(* ===== verification/Metadata.v ===== *)
(** The schema's metadata as PHP objects ([Database/DefaultSchema.c], [DefaultKeyspace.c], [DefaultTable.c], [DefaultMaterializedView.c],
    [DefaultColumn.c], [DefaultIndex.c], [DefaultFunction.c], [DefaultAggregate.c], [Table.c]).

    [Session::schema] gives an object that owns a snapshot of the driver; every other object points into the snapshot and holds a
    reference to the schema object.  A pointer is the snapshot and what it points to, and may be read while the snapshot is not freed.  The
    values an object computes once are kept in its struct: a list of slots, of which an absent one is undefined.  The engine
    frees an object that nothing refers to; PHP code holds references, and does so for the elements of an array it was given. *)
From stdpp Require Import gmap fin_maps.
From S2P Require Import Prelude NumberParser DriverErrors Types Values Decoder DataTypes ResultDecoder Statements ResultRows ClassNames SchemaMeta.
#[local] Open Scope Z_scope.

(** ** State *)

Inductive class := CSchema | CKeyspace | CTable | CView | CColumn | CIndex | CFunction | CAggregate.

#[export] Instance class_eq_dec : EqDecision class.
Proof. solve_decision. Defined.

(** What a pointer points to; tables and views with the keyspace they are in. *)
Inductive meta :=
| MSchema (m : SchemaSnapshot)
| MKeyspace (k : KeyspaceMetadata)
| MTable (k : KeyspaceMetadata) (t : TableMetadata)
| MView (k : KeyspaceMetadata) (v : ViewMetadata)
| MColumn (c : ColumnMetadata)
| MIndex (i : IndexMetadata)
| MFunction (f : FunctionMetadata)
| MAggregate (a : AggregateMetadata).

### WHAT TO DO
Going from the line that contains "#[local] Open Scope Z_scope." to the last line of the records, reproduce every line as written.

### ANSWER AREA
#[local] Open Scope Z_scope.

(** ** State *)

Inductive class := CSchema | CKeyspace | CTable | CView | CColumn | CIndex | CFunction | CAggregate.

#[export] Instance class_eq_dec : EqDecision class.
Proof. solve_decision. Defined.

(** What a pointer points to; tables and views with the keyspace they are in. *)
Inductive meta :=
| MSchema (m : SchemaSnapshot)
| MKeyspace (k : KeyspaceMetadata)
| MTable (k : KeyspaceMetadata) (t : TableMetadata)
| MView (k : KeyspaceMetadata) (v : ViewMetadata)
| MColumn (c : ColumnMetadata)
| MIndex (i : IndexMetadata)
| MFunction (f : FunctionMetadata)
| MAggregate (a : AggregateMetadata).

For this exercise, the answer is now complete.